Segment Start: DATA SHOWN
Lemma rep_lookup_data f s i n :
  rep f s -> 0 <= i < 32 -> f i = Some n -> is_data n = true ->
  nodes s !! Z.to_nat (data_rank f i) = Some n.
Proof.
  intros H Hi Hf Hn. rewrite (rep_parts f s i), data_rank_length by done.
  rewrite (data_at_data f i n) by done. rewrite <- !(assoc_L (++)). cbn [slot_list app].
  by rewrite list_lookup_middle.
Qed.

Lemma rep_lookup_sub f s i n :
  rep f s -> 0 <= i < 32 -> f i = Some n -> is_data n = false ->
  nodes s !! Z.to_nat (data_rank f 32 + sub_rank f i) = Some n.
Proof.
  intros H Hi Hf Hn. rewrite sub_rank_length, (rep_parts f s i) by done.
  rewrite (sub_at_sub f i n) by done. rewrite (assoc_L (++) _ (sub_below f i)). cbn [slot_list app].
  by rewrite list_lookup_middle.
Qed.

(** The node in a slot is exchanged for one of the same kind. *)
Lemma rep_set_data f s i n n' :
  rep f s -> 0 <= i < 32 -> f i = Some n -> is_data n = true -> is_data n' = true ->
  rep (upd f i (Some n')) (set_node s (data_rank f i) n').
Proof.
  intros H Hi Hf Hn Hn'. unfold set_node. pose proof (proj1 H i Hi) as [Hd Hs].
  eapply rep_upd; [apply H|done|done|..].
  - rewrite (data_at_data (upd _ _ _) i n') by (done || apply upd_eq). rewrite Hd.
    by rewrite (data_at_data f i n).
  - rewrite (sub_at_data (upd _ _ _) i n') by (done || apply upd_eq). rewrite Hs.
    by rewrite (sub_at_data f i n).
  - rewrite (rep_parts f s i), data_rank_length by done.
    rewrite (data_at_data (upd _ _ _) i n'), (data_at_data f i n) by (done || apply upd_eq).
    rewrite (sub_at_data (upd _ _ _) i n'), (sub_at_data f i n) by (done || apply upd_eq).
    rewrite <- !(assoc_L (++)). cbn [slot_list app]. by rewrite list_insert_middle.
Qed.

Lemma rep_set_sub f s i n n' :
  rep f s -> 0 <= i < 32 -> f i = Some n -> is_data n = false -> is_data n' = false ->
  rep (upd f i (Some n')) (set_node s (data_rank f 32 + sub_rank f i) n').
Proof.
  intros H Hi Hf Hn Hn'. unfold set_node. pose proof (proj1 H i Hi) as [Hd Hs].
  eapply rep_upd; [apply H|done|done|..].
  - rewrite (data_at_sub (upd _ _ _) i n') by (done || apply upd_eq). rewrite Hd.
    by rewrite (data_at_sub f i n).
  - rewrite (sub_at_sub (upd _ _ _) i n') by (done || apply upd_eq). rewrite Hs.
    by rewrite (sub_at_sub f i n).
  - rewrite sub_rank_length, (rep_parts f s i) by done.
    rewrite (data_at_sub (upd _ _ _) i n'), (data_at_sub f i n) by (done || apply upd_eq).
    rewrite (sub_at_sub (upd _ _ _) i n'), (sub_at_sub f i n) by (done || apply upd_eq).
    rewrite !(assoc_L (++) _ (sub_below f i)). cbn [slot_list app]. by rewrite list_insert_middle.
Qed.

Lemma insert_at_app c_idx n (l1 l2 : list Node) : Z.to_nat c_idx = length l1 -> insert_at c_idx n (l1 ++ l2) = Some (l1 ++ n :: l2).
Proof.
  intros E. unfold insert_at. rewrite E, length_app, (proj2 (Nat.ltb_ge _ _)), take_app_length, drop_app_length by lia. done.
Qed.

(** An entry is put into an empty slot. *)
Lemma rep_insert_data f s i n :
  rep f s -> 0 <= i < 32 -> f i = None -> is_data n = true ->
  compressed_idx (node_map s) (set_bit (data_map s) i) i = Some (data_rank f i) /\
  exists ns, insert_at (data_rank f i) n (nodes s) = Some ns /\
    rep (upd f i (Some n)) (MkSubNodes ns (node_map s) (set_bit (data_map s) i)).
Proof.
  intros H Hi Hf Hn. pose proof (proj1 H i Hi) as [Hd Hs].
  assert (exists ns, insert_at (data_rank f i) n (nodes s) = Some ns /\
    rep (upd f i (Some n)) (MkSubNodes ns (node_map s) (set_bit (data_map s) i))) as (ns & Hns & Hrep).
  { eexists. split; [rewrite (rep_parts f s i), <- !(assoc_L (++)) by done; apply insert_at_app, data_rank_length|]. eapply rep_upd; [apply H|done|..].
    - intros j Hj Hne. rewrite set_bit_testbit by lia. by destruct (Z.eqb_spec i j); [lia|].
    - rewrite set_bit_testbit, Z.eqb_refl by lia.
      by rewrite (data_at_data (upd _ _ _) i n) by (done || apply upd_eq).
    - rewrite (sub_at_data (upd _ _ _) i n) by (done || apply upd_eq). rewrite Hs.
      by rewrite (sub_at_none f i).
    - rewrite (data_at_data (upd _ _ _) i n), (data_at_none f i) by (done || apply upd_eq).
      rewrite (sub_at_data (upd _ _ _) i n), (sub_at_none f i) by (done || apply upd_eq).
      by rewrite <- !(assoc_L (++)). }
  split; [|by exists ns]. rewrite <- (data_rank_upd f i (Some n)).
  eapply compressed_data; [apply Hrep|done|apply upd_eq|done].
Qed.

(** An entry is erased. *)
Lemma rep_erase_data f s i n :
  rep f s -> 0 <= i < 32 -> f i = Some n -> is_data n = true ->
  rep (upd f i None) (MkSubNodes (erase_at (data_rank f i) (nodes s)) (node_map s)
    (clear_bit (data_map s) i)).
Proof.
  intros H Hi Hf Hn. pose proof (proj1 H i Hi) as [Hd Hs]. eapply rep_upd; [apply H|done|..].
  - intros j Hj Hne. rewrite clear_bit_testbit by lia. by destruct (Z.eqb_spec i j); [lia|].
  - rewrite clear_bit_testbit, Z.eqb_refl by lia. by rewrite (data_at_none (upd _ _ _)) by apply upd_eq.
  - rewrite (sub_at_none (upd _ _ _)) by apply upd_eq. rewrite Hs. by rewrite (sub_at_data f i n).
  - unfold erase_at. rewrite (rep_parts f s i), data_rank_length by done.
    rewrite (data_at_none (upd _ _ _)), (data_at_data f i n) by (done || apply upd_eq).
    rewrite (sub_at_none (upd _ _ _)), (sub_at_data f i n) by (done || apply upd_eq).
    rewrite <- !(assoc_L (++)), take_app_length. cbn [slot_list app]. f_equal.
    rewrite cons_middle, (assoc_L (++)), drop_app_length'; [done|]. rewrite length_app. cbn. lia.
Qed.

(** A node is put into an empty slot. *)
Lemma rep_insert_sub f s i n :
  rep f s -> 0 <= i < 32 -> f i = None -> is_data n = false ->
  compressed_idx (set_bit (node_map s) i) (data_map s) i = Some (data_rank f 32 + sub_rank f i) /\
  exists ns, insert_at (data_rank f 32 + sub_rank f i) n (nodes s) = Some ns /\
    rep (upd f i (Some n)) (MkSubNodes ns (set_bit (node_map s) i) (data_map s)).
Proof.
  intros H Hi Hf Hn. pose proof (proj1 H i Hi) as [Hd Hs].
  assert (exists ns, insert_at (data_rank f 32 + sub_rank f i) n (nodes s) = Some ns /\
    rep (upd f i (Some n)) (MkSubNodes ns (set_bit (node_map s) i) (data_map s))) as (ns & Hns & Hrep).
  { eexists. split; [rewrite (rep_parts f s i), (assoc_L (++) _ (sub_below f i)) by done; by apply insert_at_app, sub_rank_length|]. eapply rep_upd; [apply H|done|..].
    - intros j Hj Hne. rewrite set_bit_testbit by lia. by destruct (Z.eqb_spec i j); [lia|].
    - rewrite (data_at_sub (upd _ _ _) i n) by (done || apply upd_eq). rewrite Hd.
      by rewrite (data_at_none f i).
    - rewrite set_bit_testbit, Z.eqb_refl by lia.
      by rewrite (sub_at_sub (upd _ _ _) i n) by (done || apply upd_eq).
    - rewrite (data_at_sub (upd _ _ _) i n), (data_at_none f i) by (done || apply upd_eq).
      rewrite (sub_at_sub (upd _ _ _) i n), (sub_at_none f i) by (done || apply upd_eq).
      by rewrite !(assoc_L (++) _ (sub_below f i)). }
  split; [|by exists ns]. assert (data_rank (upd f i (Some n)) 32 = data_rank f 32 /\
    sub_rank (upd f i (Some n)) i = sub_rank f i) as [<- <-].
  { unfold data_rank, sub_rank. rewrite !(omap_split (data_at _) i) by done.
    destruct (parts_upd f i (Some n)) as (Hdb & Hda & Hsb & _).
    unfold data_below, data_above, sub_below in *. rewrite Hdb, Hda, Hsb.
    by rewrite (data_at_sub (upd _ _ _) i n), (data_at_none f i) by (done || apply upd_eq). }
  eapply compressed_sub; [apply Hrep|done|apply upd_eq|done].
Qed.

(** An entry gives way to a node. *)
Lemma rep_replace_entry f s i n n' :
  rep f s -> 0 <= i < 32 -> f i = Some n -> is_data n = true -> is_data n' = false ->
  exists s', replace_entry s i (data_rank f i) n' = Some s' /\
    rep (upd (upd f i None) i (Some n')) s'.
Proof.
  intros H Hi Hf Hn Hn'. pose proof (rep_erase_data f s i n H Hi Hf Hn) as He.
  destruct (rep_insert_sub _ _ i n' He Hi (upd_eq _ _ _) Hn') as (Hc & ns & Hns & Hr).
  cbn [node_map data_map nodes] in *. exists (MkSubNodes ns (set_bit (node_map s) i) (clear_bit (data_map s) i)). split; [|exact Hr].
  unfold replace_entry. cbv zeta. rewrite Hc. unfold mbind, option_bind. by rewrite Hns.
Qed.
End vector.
Segment End: DATA SHOWN
Segment Start: DATA SHOWN
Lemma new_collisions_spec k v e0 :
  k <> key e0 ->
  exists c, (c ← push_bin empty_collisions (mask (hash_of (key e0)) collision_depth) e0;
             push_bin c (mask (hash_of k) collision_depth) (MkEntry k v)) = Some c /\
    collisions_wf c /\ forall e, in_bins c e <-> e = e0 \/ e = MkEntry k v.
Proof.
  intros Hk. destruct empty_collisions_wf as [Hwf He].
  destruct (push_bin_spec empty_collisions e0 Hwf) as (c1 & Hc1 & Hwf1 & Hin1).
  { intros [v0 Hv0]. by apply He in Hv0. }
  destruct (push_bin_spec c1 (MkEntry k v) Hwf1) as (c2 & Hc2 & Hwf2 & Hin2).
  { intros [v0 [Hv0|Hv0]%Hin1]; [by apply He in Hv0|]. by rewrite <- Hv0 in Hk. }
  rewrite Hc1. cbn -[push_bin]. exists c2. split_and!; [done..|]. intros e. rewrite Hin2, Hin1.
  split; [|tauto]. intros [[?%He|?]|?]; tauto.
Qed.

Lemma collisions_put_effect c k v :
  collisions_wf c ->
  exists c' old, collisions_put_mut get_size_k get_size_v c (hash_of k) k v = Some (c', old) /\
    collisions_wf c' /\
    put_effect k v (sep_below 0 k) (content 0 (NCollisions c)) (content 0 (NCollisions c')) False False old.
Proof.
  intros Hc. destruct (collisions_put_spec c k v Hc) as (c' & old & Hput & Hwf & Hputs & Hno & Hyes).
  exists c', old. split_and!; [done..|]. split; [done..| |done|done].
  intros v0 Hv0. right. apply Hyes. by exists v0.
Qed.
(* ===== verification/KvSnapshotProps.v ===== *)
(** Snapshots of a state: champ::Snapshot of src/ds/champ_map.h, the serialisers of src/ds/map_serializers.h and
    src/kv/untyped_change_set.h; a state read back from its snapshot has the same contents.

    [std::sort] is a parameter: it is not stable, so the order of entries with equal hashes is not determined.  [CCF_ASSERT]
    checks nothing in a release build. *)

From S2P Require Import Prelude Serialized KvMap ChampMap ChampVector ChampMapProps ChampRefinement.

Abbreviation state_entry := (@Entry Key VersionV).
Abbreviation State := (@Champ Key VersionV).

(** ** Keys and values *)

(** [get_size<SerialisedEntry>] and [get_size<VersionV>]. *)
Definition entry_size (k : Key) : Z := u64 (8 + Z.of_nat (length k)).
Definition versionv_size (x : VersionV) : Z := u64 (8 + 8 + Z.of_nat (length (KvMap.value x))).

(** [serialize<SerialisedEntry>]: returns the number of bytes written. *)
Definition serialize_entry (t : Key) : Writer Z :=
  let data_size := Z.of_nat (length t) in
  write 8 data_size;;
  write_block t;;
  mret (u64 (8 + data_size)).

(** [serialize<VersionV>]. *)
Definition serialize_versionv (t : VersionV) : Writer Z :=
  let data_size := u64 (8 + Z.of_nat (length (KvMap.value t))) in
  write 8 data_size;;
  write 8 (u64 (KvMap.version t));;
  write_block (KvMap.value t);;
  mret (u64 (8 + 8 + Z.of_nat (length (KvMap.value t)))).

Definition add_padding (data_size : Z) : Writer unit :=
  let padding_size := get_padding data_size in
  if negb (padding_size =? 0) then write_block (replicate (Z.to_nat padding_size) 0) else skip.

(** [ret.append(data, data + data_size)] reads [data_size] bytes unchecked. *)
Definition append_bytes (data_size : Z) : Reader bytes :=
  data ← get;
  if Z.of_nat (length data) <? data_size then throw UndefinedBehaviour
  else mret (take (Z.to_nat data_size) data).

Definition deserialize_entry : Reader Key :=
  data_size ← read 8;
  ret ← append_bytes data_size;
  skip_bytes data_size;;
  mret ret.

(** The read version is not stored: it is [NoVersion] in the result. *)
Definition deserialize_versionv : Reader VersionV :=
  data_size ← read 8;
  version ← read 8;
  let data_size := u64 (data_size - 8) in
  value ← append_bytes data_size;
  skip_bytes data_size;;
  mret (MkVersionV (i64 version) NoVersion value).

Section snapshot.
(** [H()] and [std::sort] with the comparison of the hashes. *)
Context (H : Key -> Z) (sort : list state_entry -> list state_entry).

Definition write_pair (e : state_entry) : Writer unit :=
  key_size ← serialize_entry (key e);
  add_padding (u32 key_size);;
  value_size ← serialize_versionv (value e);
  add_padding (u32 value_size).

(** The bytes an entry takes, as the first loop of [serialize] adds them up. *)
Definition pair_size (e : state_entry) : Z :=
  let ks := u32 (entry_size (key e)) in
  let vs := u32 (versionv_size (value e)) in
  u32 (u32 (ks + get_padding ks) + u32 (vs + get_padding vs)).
Segment End: DATA SHOWN
Segment Start: DATA SHOWN
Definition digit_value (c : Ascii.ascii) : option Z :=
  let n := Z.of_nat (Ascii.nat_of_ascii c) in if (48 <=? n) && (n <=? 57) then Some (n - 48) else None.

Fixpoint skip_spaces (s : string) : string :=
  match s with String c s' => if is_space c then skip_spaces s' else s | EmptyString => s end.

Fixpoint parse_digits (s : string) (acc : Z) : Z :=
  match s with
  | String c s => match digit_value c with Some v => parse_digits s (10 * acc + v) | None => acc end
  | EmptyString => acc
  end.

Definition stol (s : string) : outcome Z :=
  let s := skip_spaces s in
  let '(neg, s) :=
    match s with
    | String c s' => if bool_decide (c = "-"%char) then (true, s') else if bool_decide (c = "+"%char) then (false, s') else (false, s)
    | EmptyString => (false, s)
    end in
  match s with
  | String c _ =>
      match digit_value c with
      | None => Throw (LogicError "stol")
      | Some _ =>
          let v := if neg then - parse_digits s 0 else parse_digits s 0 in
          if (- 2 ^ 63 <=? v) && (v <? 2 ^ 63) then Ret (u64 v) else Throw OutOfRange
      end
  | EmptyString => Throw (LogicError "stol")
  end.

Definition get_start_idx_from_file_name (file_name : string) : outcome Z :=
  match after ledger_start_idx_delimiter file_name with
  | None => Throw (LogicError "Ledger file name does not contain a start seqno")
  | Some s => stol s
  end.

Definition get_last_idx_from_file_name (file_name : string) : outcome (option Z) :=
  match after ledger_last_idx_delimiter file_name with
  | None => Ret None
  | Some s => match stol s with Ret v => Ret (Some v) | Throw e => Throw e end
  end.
Segment End: DATA SHOWN
YOUR TASK >>
Taking the records above as input, show every line in which the word "Fixpoint" is present.

EXERCISE OUTPUT >>
Fixpoint skip_spaces (s : string) : string :=
Fixpoint parse_digits (s : string) (acc : Z) : Z :=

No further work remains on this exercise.